I gruppi consiliari di minoranza hanno presentato una mozione per chiedere al sindaco di acquistare i supporti informatici da dare in comodato agli studenti per seguire le lezioni

L’emergenza Covid-19 ha costretto alla chiusura di tutte le scuole da oltre un mese ma non sempre l’attività didattica procede come dovrebbe. Anzi i genitori spesso segnalano che i docenti che riescono ad organizzare le lezioni in streaming o che realizzano delle video-lezioni sono pochi. I problemi al riguardo sono diversi ma tutti riconducibili al fatto che dal Ministero dell’Istruzione non sono giunte delle linee guida da seguire e nemmeno gli strumenti informatici necessari, proprio in occasione della conferenza stampa del 7 aprile il Ministro Azzolina affermava che “la didattica a distanza non è opzionale”, tuttavia l’organizzazione dell’insegnamento a distanza - dall’inizio dell’emergenza sanitaria - è stata rimessa totalmente all’iniziativa di presidi ed insegnanti, i quali, anche per scarsa dimestichezza con gli strumenti informatici, non riescono a fornire sempre questo servizio.

Ed in questo contesto Preganziol non fa eccezione, per questo motivo dai banchi dell’opposizione è arrivata una mozione che dovrebbe aiutare ad ovviare a queste difficoltà: «Abbiamo proposto – afferma Raffaele Freda, capogruppo di Impegno Comune – al sindaco che il Comune fornisca agli insegnanti l’ausilio tecnico necessario per organizzare le lezioni in live streaming e di acquistare un congruo numero di tablet, dotati di scheda per la navigazione in internet, al fine di darli in comodato d’uso gratuito per i prossimi due mesi alle famiglie degli studenti che non abbiano strumenti adeguati in modo che tutti gli studenti possano seguire le lezioni a distanza. Sono misure che altri comuni hanno già adottato, sarebbe bene intervenire subito perché questa situazione intacca la preparazione dei ragazzi e crea un ulteriore grattacapo ai genitori».

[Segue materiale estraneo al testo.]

Lemma timer_text_line_witness :
  timerLog sampleClock sampleEnv (sampleLogger "text" "warn") narrowTimer (5937 # 4)%Q
    [] "info" (VString "done") [] initialWorld
  = (Returned tt, initialWorld)
  /\ written (trace (timerLog sampleClock sampleEnv (sampleLogger "text" "info") narrowTimer
                       (5937 # 4)%Q [] "info" (VString "done") [VString "ok"]
                       initialWorld).2)
     = ["2024-01-01T00:00:00.000Z  [INFO]   [1s 234ms] done ok" +:+ Str.nl].
Proof.
  split.
  - destruct (timer_text_line sampleClock sampleEnv (sampleLogger "text" "warn") narrowTimer
                (5937 # 4)%Q [] "info" (VString "done") [] initialWorld) as [Hdrop _];
      [reflexivity|].
    apply Hdrop. by vm_compute.
  - destruct (timer_text_line sampleClock sampleEnv (sampleLogger "text" "info") narrowTimer
                (5937 # 4)%Q [] "info" (VString "done") [VString "ok"] initialWorld)
      as [_ Hline]; [reflexivity|].
    destruct Hline as (extra & n & k & Hrun & _ & Hextra & _); [by vm_compute|].
    rewrite Hrun, Hextra by reflexivity. reflexivity.
Defined.

Lemma raw_timer_duration_witness :
  (getElapsedDuration sampleClock rawTimer (5937 # 4)%Q).2 = "1234ms".
Proof.
  destruct (raw_timer_duration sampleClock sampleEnv jsonLogger rawTimer (5937 # 4)%Q
              [] "info" (VString "done") [] 1234) as (Htext & _);
    [reflexivity|reflexivity|by vm_compute|].
  exact Htext.
Defined.

(** ** One record, one line *)

Lemma oneLine_append (s1 s2 : string) :
  oneLine (s1 +:+ s2) = oneLine s1 && oneLine s2.
Proof.
  induction s1 as [|c s1 IH]; [done|].
  change (String c s1 +:+ s2) with (String c (s1 +:+ s2)). simpl.
  by rewrite IH, andb_assoc.
Qed.

Lemma oneLine_join (sep : string) (pieces : list string) :
  oneLine sep = true -> Forall (fun s => oneLine s = true) pieces ->
  oneLine (Str.join sep pieces) = true.
Proof.
  intros Hsep Hall. induction Hall as [|s pieces Hs Hall IH]; [done|].
  destruct pieces as [|s' pieces]; [done|].
  rewrite join_cons by done. rewrite !oneLine_append, Hs, Hsep, IH. done.
Qed.

Lemma oneLine_quoteChar (c : ascii) : oneLine (JSON.quoteChar c) = true.
Proof. by destruct c as [[] [] [] [] [] [] [] []]. Qed.

Lemma oneLine_quote (s : string) : oneLine (JSON.quote s) = true.
Proof.
  unfold JSON.quote. rewrite !oneLine_append. simpl.
  rewrite andb_true_r. induction s as [|c s IH]; [done|].
  simpl. by rewrite oneLine_append, oneLine_quoteChar, IH.
Qed.

Lemma pretty_N_char_not_newline (d : N) :
  Ascii.eqb (pretty_N_char d) Str.newline = false.
Proof. unfold pretty_N_char. by repeat case_match. Qed.

Lemma oneLine_pretty_N_go (x : N) : forall s,
  oneLine s = true -> oneLine (pretty_N_go x s) = true.
Proof.
  induction (N.lt_wf_0 x) as [x _ IH]. intros s Hs.
  destruct (decide (x = 0%N)) as [->|Hx].
  - by rewrite pretty_N_go_0.
  - rewrite pretty_N_go_step by lia. apply IH.
    + apply N.div_lt; lia.
    + simpl. by rewrite pretty_N_char_not_newline.
Qed.

Lemma oneLine_pretty_N (x : N) : oneLine (pretty x) = true.
Proof.
  unfold pretty, pretty_N. case_decide; [done|]. by apply oneLine_pretty_N_go.
Qed.

Lemma oneLine_pretty_Z (z : Z) : oneLine (pretty z) = true.
Proof.
  destruct z as [|p|p]; [done| |].
  - apply (oneLine_pretty_N (N.pos p)).
  - change (pretty (Z.neg p)) with ("-" +:+ pretty (N.pos p)).
    rewrite oneLine_append. simpl. apply oneLine_pretty_N.
Qed.

Lemma oneLine_numberToJSON (n : number) : oneLine (JSON.numberToJSON n) = true.
Proof. destruct n; simpl; [apply oneLine_pretty_Z|done|done]. Qed.

Lemma oneLine_object (partial : list string) :
  Forall (fun s => oneLine s = true) partial -> oneLine (JSON.object partial) = true.
Proof.
  intros Hall. unfold JSON.object. rewrite !oneLine_append.
  by rewrite oneLine_join.
Qed.

Lemma oneLine_array (partial : list string) :
  Forall (fun s => oneLine s = true) partial -> oneLine (JSON.array partial) = true.
Proof.
  intros Hall. unfold JSON.array. rewrite !oneLine_append.
  by rewrite oneLine_join.
Qed.

Section OneLine.

Context {St : Type} (replacer : JSON.Replacer St).

Lemma serializeElements_oneLine
    (child : string -> Value -> Heap * St -> Outcome (option string * (Heap * St))) :
  childOneLine child ->
  forall items index partial st partial' st',
    Forall (fun s => oneLine s = true) partial ->
    JSON.serializeElements child index items partial st = Returned (partial', st') ->
    Forall (fun s => oneLine s = true) partial'.
Proof.
  intros Hchild. induction items as [|item items IH];
    intros index partial st partial' st' Hpartial Hrun; simpl in Hrun.
  - by injection Hrun as <- <-.
  - destruct (child (pretty index) item st) as [[strP st1]| | |] eqn:Hitem; try done.
    apply IH in Hrun; [done|].
    apply Forall_app. split; [done|]. constructor; [|done].
    destruct strP as [str|]; [|done]. by eapply Hchild.
Qed.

Anche i consiglieri del gruppo Lega Nord – Liga Veneta sono tra i firmatari della mozione, Luisa Berto capogruppo leghista dichiara: «Con questa proposta cerchiamo di tutelare gli sforzi di un anno di lavoro di insegnanti e studenti, senza che nessuno rimanga indietro. Tutti si stanno impegnando e mettendo in gioco a imparare un nuovo modo di fare didattica, in un momento di emergenza come questo sopperire alle lacune del sistema è quantomai doveroso». Il prossimo Consiglio Comunale, nel quale sarà discussa anche questa proposta, si svolgerà a fine aprile ed avrà ad oggetto la discussione ed approvazione del bilancio consuntivo. I consiglieri firmatari della mozione sono Raffaele Freda, Simonetta Trabucco, Luisa Berto, Valeria Salvari, Alberto Marton e Nicola Giusto.